__REQUIREMENT__
Search the records for the word "table". Copy every line where it appears.

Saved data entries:
◆ ◆ ◆

(** * A shallow embedding of the segregated-list allocator of [mm.c]

    The heap is an array of 4-byte words addressed by byte addresses; all
    accesses made by [mm.c] are word-aligned, so the memory is modelled as a
    function from (word-aligned) byte addresses to signed 32-bit words
    ([word_t] is [int32_t]).  Pointers are integers, [NULL] is [0].
    [size_t] values are 64-bit unsigned integers whose wrap-around is written
    out with [wrap64]; values stored in a word are truncated with [sint32]. *)

From Stdlib Require Import ZArith List Bool Lia.
Import ListNotations.
Local Open Scope Z_scope.

(** ** Machine arithmetic *)

(** Conversion to [size_t] (64-bit unsigned). *)
Definition wrap64 (x : Z) : Z := x mod 2 ^ 64.

(** Conversion to [word_t] = [int32_t] (what a 4-byte store keeps). *)
Definition sint32 (x : Z) : Z := (x + 2 ^ 31) mod 2 ^ 32 - 2 ^ 31.

(** ** Constants and macros *)

(** Modelled from the spec: [ALIGNMENT] is declared in [mm.h], which is not
    part of the sources; the spec fixes it to 16 bytes. *)
Definition ALIGNMENT : Z := 16.

Definition WSIZE : Z := 4.
Definition NUM_LIST : Z := 9.

(** [bt_flags] *)
Definition FREE : Z := 0.
Definition USED : Z := 1.
Definition PREVFREE : Z := 2.

Definition PACK (size alloc : Z) : Z := Z.lor size alloc.

(** ** Program state *)

(** The globals of [mm.c], the heap memory and the state of the sbrk
    provider.  [segregated_list] is the table of 9 bucket heads; it lives at
    the bottom of the sbrk region, below the prologue, and is never reached
    through a block pointer, so it is kept as a table of its own indexed by
    the bucket number: the 72 bytes of the table are the entries of this
    field and are not shown in [mem], and the pointer to the table is not
    part of the state.  [sbrk_log] records every call made to the provider
    (requested byte count, success). *)
Record state : Type := mkState {
  mem : Z -> Z;
  heap_start : Z;
  heap_end : Z;
  last : Z;
  segregated_list : Z -> Z;
  free_list_start : Z;
  last_free : Z;
  mem_brk : Z;
  mem_max_addr : Z;
  sbrk_log : list (Z * bool)
}.

Definition upd (f : Z -> Z) (a v : Z) : Z -> Z :=
  fun x => if x =? a then v else f x.

Definition set_mem (s : state) (m : Z -> Z) : state :=
  mkState m (heap_start s) (heap_end s) (last s) (segregated_list s)
          (free_list_start s) (last_free s) (mem_brk s) (mem_max_addr s)
          (sbrk_log s).

Definition set_heap_start (s : state) (v : Z) : state :=
  mkState (mem s) v (heap_end s) (last s) (segregated_list s)
          (free_list_start s) (last_free s) (mem_brk s) (mem_max_addr s)
          (sbrk_log s).

Definition set_heap_end (s : state) (v : Z) : state :=
  mkState (mem s) (heap_start s) v (last s) (segregated_list s)
          (free_list_start s) (last_free s) (mem_brk s) (mem_max_addr s)
          (sbrk_log s).

Definition set_last (s : state) (v : Z) : state :=
  mkState (mem s) (heap_start s) (heap_end s) v (segregated_list s)
          (free_list_start s) (last_free s) (mem_brk s) (mem_max_addr s)
          (sbrk_log s).

Definition set_seg (s : state) (index v : Z) : state :=
  mkState (mem s) (heap_start s) (heap_end s) (last s)
          (upd (segregated_list s) index v)
          (free_list_start s) (last_free s) (mem_brk s) (mem_max_addr s)
          (sbrk_log s).

Definition set_free_list_start (s : state) (v : Z) : state :=
  mkState (mem s) (heap_start s) (heap_end s) (last s) (segregated_list s)
          v (last_free s) (mem_brk s) (mem_max_addr s) (sbrk_log s).

Definition set_last_free (s : state) (v : Z) : state :=
  mkState (mem s) (heap_start s) (heap_end s) (last s) (segregated_list s)
          (free_list_start s) v (mem_brk s) (mem_max_addr s) (sbrk_log s).

(** [PUT(p, val)]: a 4-byte store. *)
Definition PUT (s : state) (p val : Z) : state :=
  set_mem s (upd (mem s) p (sint32 val)).

(** ** The sbrk provider *)

(** Modelled from the spec: [mem_sbrk] belongs to [memlib.c], which is not
    part of the sources.  The spec describes it as a monotonic heap extender
    [grow(n) -> base | fail] that never shrinks: a request that fits below the
    capacity [mem_max_addr] moves the break and returns the old break, any
    other request fails and moves nothing.  Each call is logged. *)
Definition mem_sbrk (s : state) (incr : Z) : option Z * state :=
  if mem_brk s + incr <=? mem_max_addr s then
    (Some (mem_brk s),
     mkState (mem s) (heap_start s) (heap_end s) (last s) (segregated_list s)
             (free_list_start s) (last_free s) (mem_brk s + incr)
             (mem_max_addr s) ((incr, true) :: sbrk_log s))
  else
    (None,
     mkState (mem s) (heap_start s) (heap_end s) (last s) (segregated_list s)
             (free_list_start s) (last_free s) (mem_brk s)
             (mem_max_addr s) ((incr, false) :: sbrk_log s)).

(** ** Boundary tag handling *)

Definition bt_size (s : state) (bt : Z) : Z :=
  wrap64 (Z.land (mem s bt) (Z.lnot (Z.lor USED PREVFREE))).

Definition bt_used (s : state) (bt : Z) : Z := Z.land (mem s bt) USED.

Definition bt_free (s : state) (bt : Z) : bool :=
  Z.land (mem s bt) USED =? 0.

Definition bt_get_prevfree (s : state) (bt : Z) : Z :=
  Z.land (mem s bt) PREVFREE.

◆ ◆ ◆

__FINISHED EXERCISE__
    provider.  [segregated_list] is the table of 9 bucket heads; it lives at
    through a block pointer, so it is kept as a table of its own indexed by
    the bucket number: the 72 bytes of the table are the entries of this
    field and are not shown in [mem], and the pointer to the table is not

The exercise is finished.